I'm a huge Android fanboy, I've had three different phones in 3.5 years and I'll probably get the Nexus 5 next month, two tablets and counting too (OG Transformer and recently a 2013 Nexus 7). I've rooted all my devices, I've run custom ROMs on them, I've made manual modifications, I've dabbled in app development, and I tinker with simpler stuff all the time like Tasker scripting etc.

Despite all that, I frankly haven't seen any Android/camera hybrid that's even remotely interesting... Running Android isn't a value add the way manufacturers have handled it... Uploading directly to FB or Instagram isn't much of a draw if I still have to tether the camera to my phone to get online.

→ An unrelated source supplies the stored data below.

(** A channel that is in neither map comes and goes. *)
Lemma poller_ok_frame p h a c :
  poller_ok p h → unregistered c → Channel.addr c = a →
  (h !! a = None → poller_ok p (<[a := c]> h)) ∧ (h !! a = Some c → poller_ok p (delete a h)).
Proof.
  intros Hok Hu Ha. destruct (unregistered_None c Hu) as [Hr Hw].
  assert (∀ V (m : gmap Z V) (f : Channel.t → option V), f c = None → indexes m h f →
    (h !! a = None → indexes m (<[a := c]> h) f) ∧ (h !! a = Some c → indexes m (delete a h) f)) as Hix.
  { intros V m f Hf Hm. split; intros Hl fd v; rewrite (Hm fd v).
    - setoid_rewrite lookup_insert_Some. split.
      + intros (b & d & Hb & ?). exists b, d. split; [|done]. right. split; [congruence|done].
      + intros (b & d & [[<- <-]|[_ ?]] & ? & ?); [congruence|eauto].
    - setoid_rewrite lookup_delete_Some. split; [|naive_solver].
      intros (b & d & Hb & ? & ?). exists b, d. split_and!; congruence. }
  split; intros Hl; split.
  - intros b d. rewrite lookup_insert_Some. intros [[<- <-]|[_ Hb]]; [done|by eapply ok_addr].
  - intros b d. rewrite lookup_insert_Some. intros [[<- <-]|[_ Hb]]; [by left|by eapply ok_index].
  - apply (Hix _ _ registered); [done|by apply ok_channels|done].
  - apply (Hix _ _ wants); [done|by apply ok_watched|done].
  - intros b d [_ Hb]%lookup_delete_Some. by eapply ok_addr.
  - intros b d [_ Hb]%lookup_delete_Some. by eapply ok_index.
  - apply (Hix _ _ registered); [done|by apply ok_channels|done].
  - apply (Hix _ _ wants); [done|by apply ok_watched|done].
Qed.

Lemma chan_step_ok s o :
  poller_ok s.1 s.2 → legal s.2 o → ∃ s', chan_step s o = Ok s' ∧ poller_ok s'.1 s'.2.
Proof.
  destruct s as [p h]. cbn [fst snd]. intros Hok. destruct o as [a loop fd|a ev|a|a]; cbn [legal].
  - intros Ha. eexists. split; [done|]. by apply poller_ok_frame.
  - intros (c & Hc & Hf). pose proof (ok_addr _ _ Hok _ _ Hc) as Ha.
    destruct (updateChannel_spec p h c (Channel.set_addedToLoop (Channel.set_events c ev) true))
      as (p' & c' & Hu & _ & _ & _ & Hok'); [done|by rewrite <-Ha in Hc|done|done|].
    cbn [chan_step]. rewrite Hc, Hu. cbn [mbind res_bind]. eexists. split; [done|].
    cbn [fst snd]. by rewrite <-Ha.
  - intros (c & Hc & Hu & Hn). pose proof (ok_addr _ _ Hok _ _ Hc) as Ha.
    destruct (removeChannel_spec p h c (Channel.set_addedToLoop c false))
      as (p' & Hr & _ & Hok'); [done|by rewrite <-Ha in Hc|done|done|done|].
    cbn [chan_step]. rewrite Hc, Hn, Hr. cbn [mbind res_bind cassert]. eexists. split; [done|].
    cbn [fst snd]. by rewrite <-Ha.
  - intros (c & Hc & Hu). eexists. split; [done|]. apply (poller_ok_frame _ _ _ c); [done..| |done].
    by eapply ok_addr.
Qed.

(** C13 (invariant). However the owners create channels, change their interest,
    remove and destroy them, no assertion of the poller fails, no [epoll_ctl] is
    refused, and the kernel watches exactly the channels marked [kAdded], each with
    the events it asks for and its own address. *)
Theorem poller_agrees (e0 : E) (s : t E * gmap positive Channel.t) :
  watched e0 = ∅ → reachable e0 s →
  poller_ok s.1 s.2 ∧ ∀ o, legal s.2 o → ∃ s', chan_step s o = Ok s'.
Proof.
  intros He Hr. assert (poller_ok s.1 s.2) as Hok.
  { induction Hr as [|s s' o Hr IH Hl Hs].
    - split; cbn [fst snd make channels_ epollfd_].
      + intros a c. by rewrite lookup_empty.
      + intros a c. by rewrite lookup_empty.
      + intros fd v. rewrite lookup_empty. split; [done|]. intros (a & c & Ha & _). by rewrite lookup_empty in Ha.
      + intros fd v. rewrite He, lookup_empty. split; [done|]. intros (a & c & Ha & _). by rewrite lookup_empty in Ha.
    - destruct (chan_step_ok s o IH Hl) as (s'' & Hs'' & Hok). congruence. }
  split; [done|]. intros o Hl. destruct (chan_step_ok s o Hok Hl) as (s' & Hs & _). eauto.
Qed.

End Invariant.

(** ** A concrete interest list, for the witnesses *)

Module ToyEpoll.

Definition interest_list : Type := gmap Z (Z * positive).

#[export] Instance toy_epoll : Epoll interest_list := λ e op fd ev p,
  match e !! fd with
  | None => if op =? EPOLL_CTL_ADD then (true, <[fd := (ev, p)]> e) else (false, e)
  | Some _ =>
      if op =? EPOLL_CTL_MOD then (true, <[fd := (ev, p)]> e)
      else if op =? EPOLL_CTL_DEL then (true, delete fd e) else (false, e)
  end.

If I'm gonna do any extensive browsing or image manipulation I might as well do it on my phone's larger screen (not to mention faster processor and larger battery), or my tablet's, and it's already pretty trivial to access those photos over wifi or simply using a USB OTG cable/reader... Canon, Oly, Panasonic, and Sony already have this pretty well covered. The only thing they have to do is improve/implement remote control.

The problem with the way manufacturers have implemented Android so far on cameras is that it's just as closed down as on a carrier phone. The Magic Lantern guys have probably implemented far more wholly third party features than you'll ever see on any of these cameras (while hacking a pretty closed system).

Wake me up when someone releases an Android camera with a well developed and open API that actually empowers developers, not just something that can run the same apps as my phone witthat has a worse UI and control layout than any non Android equivalent.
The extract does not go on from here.